Quote the material below exactly as written, from the first line to the line that holds "Conventions of the embedding.", endpoints included.

Dataset extract »
☆ ☆ ☆

(** * go-metacontroller: the decode / dispatch / encode pipeline of the hook server

    A shallow embedding of the webhook adapter (hookserver.go, http_handlers.go
    and the [composition] package) together with the properties its
    specification states about it.

    Conventions of the embedding.
    - Go maps are [gmap]s.  A [range] over a Go map visits the entries in an
      order the language leaves unspecified; every such loop takes its order
      from a [MapOrder], and theorems quantify over all of them.
    - [json.RawMessage] is a byte sequence.
    - The Type Catalog (the decoder and encoder obtained from the codec
      factory) is external: it is the class [Catalog], over which every
      definition and theorem is generic.
    - Go's dynamic type assertions [p.(P)] are run-time tests on the decoded
      object; a type parameter is therefore carried as the test it induces.
    - [ServeHTTP] mutates the response writer and the loggers and may return
      early: handlers run in a small state monad with an exit. *)

From Stdlib Require Import Strings.String Strings.Ascii Strings.Byte ZArith List.
From stdpp Require Import base option list gmap strings fin_maps.

Local Open Scope Z_scope.

(** ** Kind identifiers ([schema.GroupVersionKind]) and their string keys *)

Record GroupVersionKind := GVK {
  Group : string;
  Version : string;
  Kind : string
}.

#[global] Instance GroupVersionKind_eq_dec : EqDecision GroupVersionKind.
Proof. solve_decision. Defined.

#[global] Instance GroupVersionKind_countable : Countable GroupVersionKind.
Proof.
  refine (inj_countable' (fun g => (Group g, Version g, Kind g))
                         (fun t => GVK t.1.1 t.1.2 t.2) _).
  by intros [].
Defined.
Lemma sort_ties_in_order l : ties_in_order_of chapter l (Number.sort comparefn l).
Proof.
  intros k. destruct (is_nan k) eqn:Hk.
  - rewrite !filter_none; [reflexivity | |]; intros c; now rewrite eqb_nan_r.
  - rewrite (list_filter_iff _ (fun c => key_rank chapter c = FloatRank.frank k)
               (Number.sort comparefn l)).
    + rewrite (list_filter_iff _ (fun c => key_rank chapter c = FloatRank.frank k) l).
      * apply (sort_filter_rank comparefn (key_rank chapter) comparefn_key_rank).
      * intros c. rewrite FloatOrder.eqb_frank by
          (try apply FloatOrder.or_zero_not_nan; assumption).
        apply Z.eqb_eq.
    + intros c. rewrite FloatOrder.eqb_frank by
        (try apply FloatOrder.or_zero_not_nan; assumption).
      apply Z.eqb_eq.
Qed.

End ChapterSort.

Lemma weebcentral_getChapters_Return (mango : Host.Mango string) seriesIdentifier out tr :
  Host.run (WeebCentral.getChapters mango seriesIdentifier) = (Host.Return out, tr) ->
  exists response parse doc,
    Host.http mango [] (weebcentralChaptersRequest seriesIdentifier) = inr response
    /\ Host.parseHTML mango = Some parse
    /\ parse (Host.data response) = Some doc
    /\ out = Number.sort WeebCentral.byChapter (reverse (WeebCentral.scrapeChapters doc)).
Proof.
  unfold Host.run, WeebCentral.getChapters, Host.bind, Host.http_get, Host.send.
  fold (weebcentralChaptersRequest seriesIdentifier).
  destruct (Host.http mango [] _) as [e|response]; [discriminate|].
  destruct (negb _); [discriminate|].
  destruct (Host.parseHTML mango) as [parse|]; [|discriminate].
  destruct (parse (Host.data response)) as [doc|] eqn:Hdoc; [|discriminate].
  cbv zeta. destruct (length _ =? 0)%nat; [discriminate|].
  intros H. injection H as <- _. now exists response, parse, doc.
Qed.

Lemma webtoons_getChapters_Return fuel mango rt seriesId out tr :
  Host.run (Webtoons.getChapters fuel mango rt seriesId) = (Host.Return out, tr) ->
  exists allEpisodes,
    Webtoons.fetchEpisodes fuel mango seriesId 0 [] [] = (Host.Return allEpisodes, tr)
    /\ out = Number.sort Webtoons.byChapter (map (Webtoons.toChapter rt seriesId) allEpisodes).
Proof.
  unfold Host.run, Webtoons.getChapters. intros H.
  apply try_catch_Return in H; [|discriminate].
  apply bind_Return in H as (allEpisodes & tr1 & Hf & H).
  exists allEpisodes. destruct allEpisodes as [|e l]; cbn [length Nat.eqb] in H;
    injection H as <- <-; now split.
Qed.
(** X13. The whole of a finalise call on a complete upload: the upload
    directory has a canonical path and holds the chunks of the sequence
    numbers [0 .. n-1] and no other entry with the chunk prefix, the merged
    file is not there yet, the file name is a plain name (so not [.] or
    [..]) without a gzip extension, and [total_size] is the sum of the chunk
    lengths.  Then [generate_file]
    answers [200], the merged file holds the chunks in numeric order, every
    chunk is still on disk, and the row of the upload is [complete]. *)
Theorem finalize_assembles_the_upload `{Env} (data : Data.t) (w : world)
    (n : Z) (content : Z -> list Byte.byte) :
  canonical (upload_dir data) = true ->
  plain_dir (upload_dir data) = true ->
  plain_name (Data.filename data) = true ->
  canonical (merged_path data) = true ->
  is_gzip_file (Data.filename data) = false ->
  realpath (get_chunk_filename (upload_dir data) 0)
  = get_chunk_filename (upload_dir data) 0 ->
  FS.isdir (fs w) (upload_dir data) = true ->
  0 < n <= 100000000 ->
  (forall i, 0 <= i < n ->
     fs w !! get_chunk_filename (upload_dir data) i = Some (File (content i))) ->
  (forall name, name ∈ FS.entries (fs w) (upload_dir data) ->
     Str.startswith CHUNK_PREFIX name = true ->
     exists i, 0 <= i < n /\ name = CHUNK_PREFIX +:+ format_08d i) ->
  fs w !! merged_path data = None ->
  Data.total_size data = Z.of_nat (length (concat (map content (seqZ 0 n)))) ->
  exists w' : world,
    generate_file data w
    = Ret (return_message "Success: File upload completed successfully" 200) w' /\
    fs w' = <[merged_path data := File (concat (map content (seqZ 0 n)))]> (fs w) /\
    (forall row, file_row (db w) (Data.identifier data) = Some row ->
       file_row (db w') (Data.identifier data)
       = Some (finished "complete" (now w) row)).
Proof.
  intros _ Hplain Hplainname _ Hnogz Hreal Hdir Hn Hfiles Honly Hfree Htotal.
  destruct (plain_name_facts _ Hplainname) as [Hname Hnosep].
  set (d := upload_dir data) in *.
  destruct (plain_dir_facts d Hplain) as (Hd & Hend & _).
  destruct (get_file_chunks_spec (fs w) d Hplain)
    as (_ & Hmem & Hnodup & Hlisted).
  assert (Hperm : get_file_chunks (fs w) d ≡ₚ chunk_names d n).
  { apply NoDup_Permutation; [done|apply chunk_names_NoDup; lia|].
    intros p. rewrite elem_of_chunk_names. split.
    - intros Hp. apply Hmem in Hp as (_ & name & -> & Hpre & Hsep & Hsome).
      destruct (Honly name) as (i & Hi & ->); [|done|by exists i].
      apply elem_of_entries. split_and!; [done| |done]. by destruct name.
    - intros (i & Hi & ->). apply Hlisted; [done|]. by rewrite Hfiles.
  }
  assert (Hsort := sort_paths_chunk_names d n _ ltac:(lia) Hperm).
  assert (Hcons : chunk_names d n
                  = get_chunk_filename d 0 :: map (get_chunk_filename d) (seqZ 1 (Z.pred n))).
  { unfold chunk_names. by rewrite seqZ_cons by lia. }
  rewrite Hcons in Hsort.
  assert (Hdirname : forall name, Str.contains Path.sep name = false ->
            Path.dirname (Path.join d name) = d).
  { intros name Hs. unfold Path.dirname. by rewrite split_join. }
  assert (Hout : output_path (get_chunk_filename d 0) (Data.filename data)
                 = merged_path data).
  { unfold output_path. rewrite Hreal. unfold get_chunk_filename.
    rewrite Hdirname by apply chunk_name_no_sep. done. }
  assert (Hmerge : merge_chunks (get_file_chunks (fs w) d) (Data.filename data) (fs w)
                   = Ret true (<[merged_path data :=
                                   File (concat (map content (seqZ 0 n)))]> (fs w))).
  { rewrite (merge_chunks_ok _ _ _ _ _ Hsort); cbv zeta; rewrite ?Hout.
    - do 3 f_equal. rewrite <- Hcons. unfold chunk_names. rewrite map_map.
      f_equal. apply map_ext_in. intros i Hi.
      apply list_elem_of_In, elem_of_seqZ in Hi.
      unfold file_content. by rewrite Hfiles by lia.
    - unfold can_create, FS.isdir at 1. rewrite Hfree. cbn [negb andb].
      unfold merged_path. fold d. by rewrite Hdirname.
    - intros Hin. rewrite Hperm in Hin.
      apply elem_of_chunk_names in Hin as (i & Hi & Heq).
      rewrite Heq, Hfiles in Hfree by done. discriminate.
    - intros p Hp. rewrite Hperm in Hp.
      apply elem_of_chunk_names in Hp as (i & Hi & ->).
      unfold FS.isfile. by rewrite Hfiles. }
  set (merged := concat (map content (seqZ 0 n))) in *.
  set (w1 := set_fs (<[merged_path data := File merged]> (fs w)) w).
  assert (Hstatus : exists w',
            update_file_status (Data.identifier data) "complete" w1 = Ret tt w' /\
            fs w' = fs w1 /\
            forall row, file_row (db w) (Data.identifier data) = Some row ->
              file_row (db w') (Data.identifier data)
              = Some (finished "complete" (now w) row)).
  { destruct (file_row (db w) (Data.identifier data)) as [row|] eqn:Hrow.
    - destruct (update_file_status_found (Data.identifier data) "complete" w1 row
                  Hrow ltac:(done)) as (w' & Hrun & Hnew & _ & Hfs & _).
      exists w'. split_and!; [done|done|]. by intros r [= <-].
    - exists w1. split_and!; [|done|done].
      by apply update_file_status_missing. }
  destruct Hstatus as (w' & Hrun & Hfs & Hrow).
  exists w'. split_and!; [|done|done].
  rewrite generate_file_eq. fold d.
  assert (FS.isfile (fs w) (merged_path data) = false) as ->.
  { unfold FS.isfile. by rewrite Hfree. }
  rewrite Hmerge. fold w1. rewrite integrity_checks_eq, Hnogz. cbn [andb].
  unfold getsize. cbn [fs set_fs w1]. rewrite lookup_insert_eq.
  rewrite Htotal, Z.eqb_refl. cbn [negb]. fold w1. by rewrite Hrun.
Qed.

Lemma finalize_assembles_the_upload_witness :
  exists w' : world,
    @generate_file example_env (Data.mk "tok" "abc" "out.txt" 10)
      (example_world two_chunks "out.txt" 10)
    = Ret (return_message "Success: File upload completed successfully" 200) w' /\
    fs w' = <["/uploads/tok/abc/out.txt" := File (bytes "HELLOWORLD")]> two_chunks.
Proof.
  destruct (@finalize_assembles_the_upload example_env
              (Data.mk "tok" "abc" "out.txt" 10)
              (example_world two_chunks "out.txt" 10) 2 hello_world)
    as (w' & Hrun & Hfs & _).
  - reflexivity.
  - reflexivity.
  - reflexivity.
  - reflexivity.
  - reflexivity.
  - reflexivity.
  - reflexivity.
  - lia.
  - intros i Hi. assert (i = 0 \/ i = 1) as [-> | ->] by lia; reflexivity.
  - apply chunk_entries_check. vm_compute. reflexivity.
  - reflexivity.
  - reflexivity.
  - exists w'. split; [exact Hrun|exact Hfs].
Defined.
(** C8: enabling debug mode changes nothing but the log.  On every bridge,
    for every path and body, [get], [post] and [put] give the same result
    and hand the same requests to the http client after [Debug] as before
    it: one request with the verb and the URI
    [http://<address>/api/<credential><path>] ([put]: none when
    [http.NewRequest] refuses the URI). *)
Theorem Debug_only_logs E w (a : nat) b path body :
  heap_Bridge w !! a = Some b →
  let w' := (Debug (Some a) w).2 in
  let uri := "http://" +:+ IPAddr b +:+ "/api/" +:+ Username b +:+ path in
  (observable (get E (Some a) path w') = observable (get E (Some a) path w) ∧
   observable (get E (Some a) path w) =
     (Normal (client E (mkRequest "GET" uri None None)),
      requests (trace w) ++ [mkRequest "GET" uri None None])) ∧
  (observable (post E (Some a) path body w') =
     observable (post E (Some a) path body w) ∧
   observable (post E (Some a) path body w) =
     (Normal (client E (mkRequest "POST" uri (Some "application/json") body)),
      requests (trace w) ++
      [mkRequest "POST" uri (Some "application/json") body])) ∧
  (observable (put E (Some a) path body w') =
     observable (put E (Some a) path body w) ∧
   observable (put E (Some a) path body w) =
     match url_error E uri with
     | Some err => (Normal (Err err), requests (trace w))
     | None =>
         (Normal (client E (mkRequest "PUT" uri None body)),
          requests (trace w) ++ [mkRequest "PUT" uri None body])
     end).
Proof.
  intros Hb w' uri.
  assert (Hb' : heap_Bridge w' !! a =
                Some (mkBridge (IPAddr b) (Username b) true)).
  { unfold w'. rewrite (Debug_run _ _ _ Hb). simpl.
    apply list_lookup_insert_eq. by eapply lookup_lt_Some. }
  assert (Ht : trace w' = trace w).
  { unfold w'. by rewrite (Debug_run _ _ _ Hb). }
  rewrite (get_run _ _ _ _ _ Hb), (get_run _ _ _ _ _ Hb').
  rewrite (post_run _ _ _ _ _ _ Hb), (post_run _ _ _ _ _ _ Hb').
  rewrite (put_run _ _ _ _ _ _ Hb), (put_run _ _ _ _ _ _ Hb').
  unfold observable, toURI. simpl. fold uri. rewrite Ht.
  rewrite !requests_app.
  destruct (debug b), (url_error E uri); simpl; rewrite ?app_nil_r; done.
Qed.

Lemma Debug_only_logs_witness :
  let w' := (Debug (Some 0%nat) sample_world).2 in
  observable (put (sample_env PerLoop [] []) (Some 0%nat) "/lights/1"
                (Some (JObject [])) w') =
  observable (put (sample_env PerLoop [] []) (Some 0%nat) "/lights/1"
                (Some (JObject [])) sample_world).
Proof.
  apply (Debug_only_logs (sample_env PerLoop [] []) sample_world 0
           sample_bridge "/lights/1" (Some (JObject []))).
  reflexivity.
Defined.

(** ** Setting the state of a light or a group *)

Section SetState.
Context (E : Env) (w : World) (la ba : nat) (l : Light.t) (b : Bridge).
Hypothesis (Hl : heap_Light w !! la = Some l).
Hypothesis (Hlb : Light.Bridge l = Some ba).
Hypothesis (Hb : heap_Bridge w !! ba = Some b).

Lemma Typed_SetState_run state :
  unsupported (Typed.encode state) = None →
  Typed.SetState E (Some la) state w =
    let r := state_request b l (Typed.encode state) in
    (Normal (exchange E r), after_put E b r w).
Proof using Hl Hlb Hb.
  intros Hfin. unfold Typed.SetState, json_Marshal. rewrite Hfin.
  run. rewrite Hl, Hlb. fold (@mbind M _). rewrite (put_run _ _ _ _ _ _ Hb).
  unfold exchange, after_put, state_request. simpl.
  destruct (url_error E _); [done|]. by destruct (client E _).
Qed.

Lemma Sentinel_SetState_run state :
  unsupported (encode_map (Sentinel.params E state)) = None →
  Sentinel.SetState E (Some la) state w =
    let r := state_request b l (encode_map (Sentinel.params E state)) in
    (Normal (exchange E r), after_put E b r w).
Proof using Hl Hlb Hb.
  intros Hfin. unfold Sentinel.SetState, json_Marshal. rewrite Hfin.
  run. rewrite Hl, Hlb. fold (@mbind M _). rewrite (put_run _ _ _ _ _ _ Hb).
  unfold exchange, after_put, state_request. simpl.
  destruct (url_error E _); [done|]. by destruct (client E _).
Qed.

End SetState.

Lemma SetGroupState_run E w (ba : nat) b groupID state :
  heap_Bridge w !! ba = Some b →
  unsupported (GroupState.encode state) = None →
  SetGroupState E (Some ba) groupID state w =
    let r := action_request b groupID (GroupState.encode state) in
    (Normal (exchange E r), after_put E b r w).
Proof.
  intros Hb Hfin. unfold SetGroupState, json_Marshal. rewrite Hfin.
  run. fold (@mbind M _). rewrite (put_run _ _ _ _ _ _ Hb).
  unfold exchange, after_put, action_request. simpl.
  destruct (url_error E _); [done|]. by destruct (client E _).
Qed.

(** ** What the encoders write *)

Lemma index_app {V : Type} (l1 l2 : list (string * V)) key :
  index (l1 ++ l2) key =
    match index l1 key with
    | Some v => Some v
    | None => index l2 key
    end.
Proof.
  induction l1 as [|[k v] l1 IH]; simpl; [done|].
  by destruct (String.eqb k key).
Qed.

Lemma index_omitempty key' empty v key :
  index (omitempty key' empty v) key =
    if empty then None else if String.eqb key' key then Some v else None.
Proof. unfold omitempty. by destruct empty. Qed.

☆ ☆ ☆

Completed exercise »
(** * go-metacontroller: the decode / dispatch / encode pipeline of the hook server

    A shallow embedding of the webhook adapter (hookserver.go, http_handlers.go
    and the [composition] package) together with the properties its
    specification states about it.

    Conventions of the embedding.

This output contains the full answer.